I recently acquired an acrylic 8"x8"x8" nano tank (2.2g) from a very generous person. It came with a suitable heater and filter but I'm still looking for a good lighting setup. My plans are to leave it open-topped. I've seen some clip-on type lights that hold a small CF bulb but I'm wondering what others have had success with. I'm shooting for plants such as crypts, anubias, HM, some of the smaller rotalas, maybe some mosses. CO2 will be via Excel.

Any ideas? Best place to shop?


----------



## eklikewhoa (Jul 24, 2006)

I would probably go to HomeDepot and look for a little desk lamp and replace the bulb with spiral compact if it doesn't have compacts already or you could go with a Mini-coralife.


----------



## AaronT (Apr 26, 2004)

eklikewhoa said:


> I would probably go to HomeDepot and look for a little desk lamp and replace the bulb with spiral compact if it doesn't have compacts already or you could go with a Mini-coralife.
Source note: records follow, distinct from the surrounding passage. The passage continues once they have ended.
(** ** The captured outcome *)

(** A backend, and its stream, is named by the hostgroup it is stored under. *)
Record PolarDB_RequestOutcome := mkOutcome {
  oc_result_started : bool;
  oc_reusable : bool;
  oc_can_return_to_pool : bool;
  oc_connected : bool;
  oc_timeout_error : bool;
  oc_timeout_already_accounted : bool;
  oc_wrapper_set_failure : bool;
  oc_wrapper_is_consistency_wait : bool;
  oc_backend_hg : Z;
  oc_backend_address : string;
  oc_backend_port : Z;
  oc_backend_error_code : Z;
  oc_error_message : string;
  oc_backend : option Z;
  oc_backend_myds : option Z
}.

Definition empty_outcome : PolarDB_RequestOutcome :=
  mkOutcome false false false false false false false false (-1) "" 0 (-1) "" None None.

Definition polardb_truncate_error_message (message : string) : string :=
  if Nat.leb (String.length message) 512 then message else substring 0 512 message.

Definition polardb_request_has_wait_timeout_evidence (structured_timeout : bool) : bool :=
  structured_timeout.

Definition polardb_capture_request_outcome (streams : backends) (s : PgSQL_Session)
    (backend : option Z) : PolarDB_RequestOutcome :=
  match backend with
  | None => empty_outcome
  | Some be =>
      match streams !! be with
      | None => mkOutcome false false false false false false false false be "" 0 (-1) ""
                  (Some be) None
      | Some myds =>
          match bs_conn myds with
          | None => mkOutcome false false false false false false false false be "" 0 (-1) ""
                      (Some be) (Some be)
          | Some conn =>
              let w := qs_wait (ss_query s) in
              let r := ss_reader s in
              let timeout_error :=
                polardb_request_has_wait_timeout_evidence (wst_timeout_error w) in
              let set_failure := vc_wrapper_set_failed conn || vc_consuming_wrapper_set conn in
              let split_timeout :=
                set_failure && tr_split_active r && bool_decide (Some be = tr_backend r) &&
                tr_wait_timeout_error r in
              let '(hg, address, port) :=
                match vc_parent conn with
                | None => (be, EmptyString, 0)
                | Some pa =>
                    (match pa_hid pa with Some hid => hid | None => be end,
                     match pa_address pa with Some a => a | None => EmptyString end, pa_port pa)
                end in
              mkOutcome (vc_transfer_started conn)
                (polardb_failed_connection_is_reusable conn)
                (polardb_failed_connection_is_poolable (ss_in_transaction s) conn)
                (vc_connected conn)
                (timeout_error || split_timeout)
                ((timeout_error && (wst_wait_started_at_us w =? 0)) || split_timeout)
                set_failure (vc_consistency_wait conn) hg address port (vc_error_code conn)
                (polardb_truncate_error_message (vc_error_message conn)) (Some be) (Some be)
          end
      end
  end.

(** ** The failure record *)

Record PolarDB_ReaderFailure := mkReaderFailure {
  rf_request_kind : PolarDB_ReaderRequestKind;
  rf_extended_query : bool;
  rf_wait_was_bypassed : bool;
  rf_timeout : bool;
  rf_reusable : bool;
  rf_result_started : bool;
  rf_connected : bool;
  rf_has_backend_error : bool;
  rf_timeout_already_accounted : bool;
  rf_wrapper_set_failure : bool;
  rf_wrapper_is_consistency_wait : bool;
  rf_can_return_to_pool : bool;
  rf_reader_hg : Z;
  rf_reader_address : string;
  rf_reader_port : Z;
  rf_fallback_writer_hg : Z;
  rf_reader_backend : option Z;
  rf_failed_myds : option Z;
  rf_retry_pkt : PtrSize_t;
  rf_reader_plan : PolarDB_Query_ReaderPlan;
  rf_wait_spec : PolarDB_WaitSpec;
  rf_writer_scope : PolarDB_WriterScope;
  rf_txn_xids : string;
  rf_retry_query : string;
  rf_backend_error_code : Z;
  rf_backend_error_message : string
}.

#[global] Instance upd_rf_request_kind : Update rf_request_kind.
Proof. derive_update. Defined.
#[global] Instance upd_rf_extended_query : Update rf_extended_query.
Proof. derive_update. Defined.
#[global] Instance upd_rf_wait_was_bypassed : Update rf_wait_was_bypassed.
Proof. derive_update. Defined.
#[global] Instance upd_rf_fallback_writer_hg : Update rf_fallback_writer_hg.
Proof. derive_update. Defined.
#[global] Instance upd_rf_reader_backend : Update rf_reader_backend.
Proof. derive_update. Defined.
#[global] Instance upd_rf_failed_myds : Update rf_failed_myds.
Proof. derive_update. Defined.
#[global] Instance upd_rf_retry_pkt : Update rf_retry_pkt.
Proof. derive_update. Defined.
#[global] Instance upd_rf_reader_plan : Update rf_reader_plan.
Proof. derive_update. Defined.
#[global] Instance upd_rf_wait_spec : Update rf_wait_spec.
Proof. derive_update. Defined.
#[global] Instance upd_rf_writer_scope : Update rf_writer_scope.
Proof. derive_update. Defined.
#[global] Instance upd_rf_txn_xids : Update rf_txn_xids.
Proof. derive_update. Defined.
#[global] Instance upd_rf_retry_query : Update rf_retry_query.
Proof. derive_update. Defined.

Definition is_ordinary (f : PolarDB_ReaderFailure) : bool :=
  rf_request_kind f == RequestKind_ORDINARY.
Definition is_wait (f : PolarDB_ReaderFailure) : bool := rf_request_kind f == RequestKind_WAIT.
Definition is_split (f : PolarDB_ReaderFailure) : bool := rf_request_kind f == RequestKind_SPLIT.

Definition polardb_failure_from_outcome (o : PolarDB_RequestOutcome) : PolarDB_ReaderFailure :=
  mkReaderFailure RequestKind_NONE false false (oc_timeout_error o) (oc_reusable o)
    (oc_result_started o) (oc_connected o) (oc_error_message o != EmptyString)
    (oc_timeout_already_accounted o) (oc_wrapper_set_failure o)
    (oc_wrapper_is_consistency_wait o) (oc_can_return_to_pool o) (oc_backend_hg o)
    (oc_backend_address o) (oc_backend_port o) (-1) (oc_backend o) (oc_backend_myds o) None
    empty_reader_plan no_wait no_scope "" ""
    (if 0 <=? oc_backend_error_code o then oc_backend_error_code o
     else ERRCODE_CONNECTION_FAILURE) (oc_error_message o).

(** Takes the client packet of a split read out of the session. *)
Definition polardb_take_reader_failure (o : PolarDB_RequestOutcome) (s : PgSQL_Session)
  : PolarDB_ReaderFailure * PgSQL_Session :=
  let failure := polardb_failure_from_outcome o in
  let r := ss_reader s in
  if tr_split_active r && bool_decide (rf_reader_backend failure = tr_backend r)
  then
    (failure <| rf_request_kind := RequestKind_SPLIT |>
             <| rf_retry_pkt := tr_original_pkt r |>
             <| rf_reader_plan := qs_reader_plan (ss_query s) |>
             <| rf_wait_spec := tr_wait_spec r |>
             <| rf_writer_scope := tr_writer_scope r |>
             <| rf_txn_xids := ts_xids (ss_split s) |>,
     s <| ss_reader := r <| tr_original_pkt := None |> |>)
  else (failure, s).

(** ** Classification and policy *)

Definition polardb_reader_failure_kind_for (failure : PolarDB_ReaderFailure)
  : PolarDB_ReaderFailureKind :=
  if rf_timeout failure then WAIT_TIMEOUT
  else if rf_backend_error_code failure =? ERRCODE_QUERY_CANCELED then QUERY_CANCELED
  else if negb (rf_reusable failure) then CONNECTION_LOST
  else REUSABLE_ERROR.

Record PolarDB_ReaderFailureDecision := mkDecision {
  dn_kind : PolarDB_ReaderFailureKind;
  dn_action : PolarDB_ReaderAction;
  dn_retry_target : PolarDB_RetryTarget;
  dn_reader_failure_route : PolarDB_ReaderFailureRoute;
  dn_allow_writer_retry : bool
}.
That's exactly what I would recommend. There's a guy in our club who has this exact same sized cube and he uses a desklamp with a 6,500k spiral compact 13 watt bulb. Everything grows great in his tank. If you wanted to get fancy you could remove the head of the lamp and make a pendant out of it.


----------



## dhavoc (Mar 17, 2006)

I use both, and i have 5 of these 8x8x8 cube setup as nano's. i originally used the home depot or walmart desk lamps and they worked great, but the wife hated the look of the ones in the living room. got a bunch of those clip on galaxy lights from dr fosters and switched the 13w dual reef bulb out to the 10w lights of America ones from walmart, plants grow great. they look better also, except for those weird colors they come in (lime green or purple?).


----------



## BryceM (Nov 6, 2005)

Thanks for the ideas everyone. I found a "daylight desk lamp" at the Big Red Bullseye store. The WPG rating will be a bit ridiculous but I can always adjust it to be several inches up from the surface. It came with a 6,500K bulb which should be perfect. I'll post some pictures here when I get it set up. It will be going in my office at work - one nice thing about being the boss is that I can ruin the furniture and carpet if I want to .


----------



## dhavoc (Mar 17, 2006)

guaiac_boy said:


> It will be going in my office at work - one nice thing about being the boss is that I can ruin the furniture and carpet if I want to .


same here, no way i could get away with all of my tanks (10,15, 2x 30 breeders plus nano's) around my desk area if i wasnt part owner... some customers actually think i sell fish and plants. also, since the tanks are not in the house, wife cant complain about them. they are good stress relievers to boot, i just work on one when things get bad at work....


----------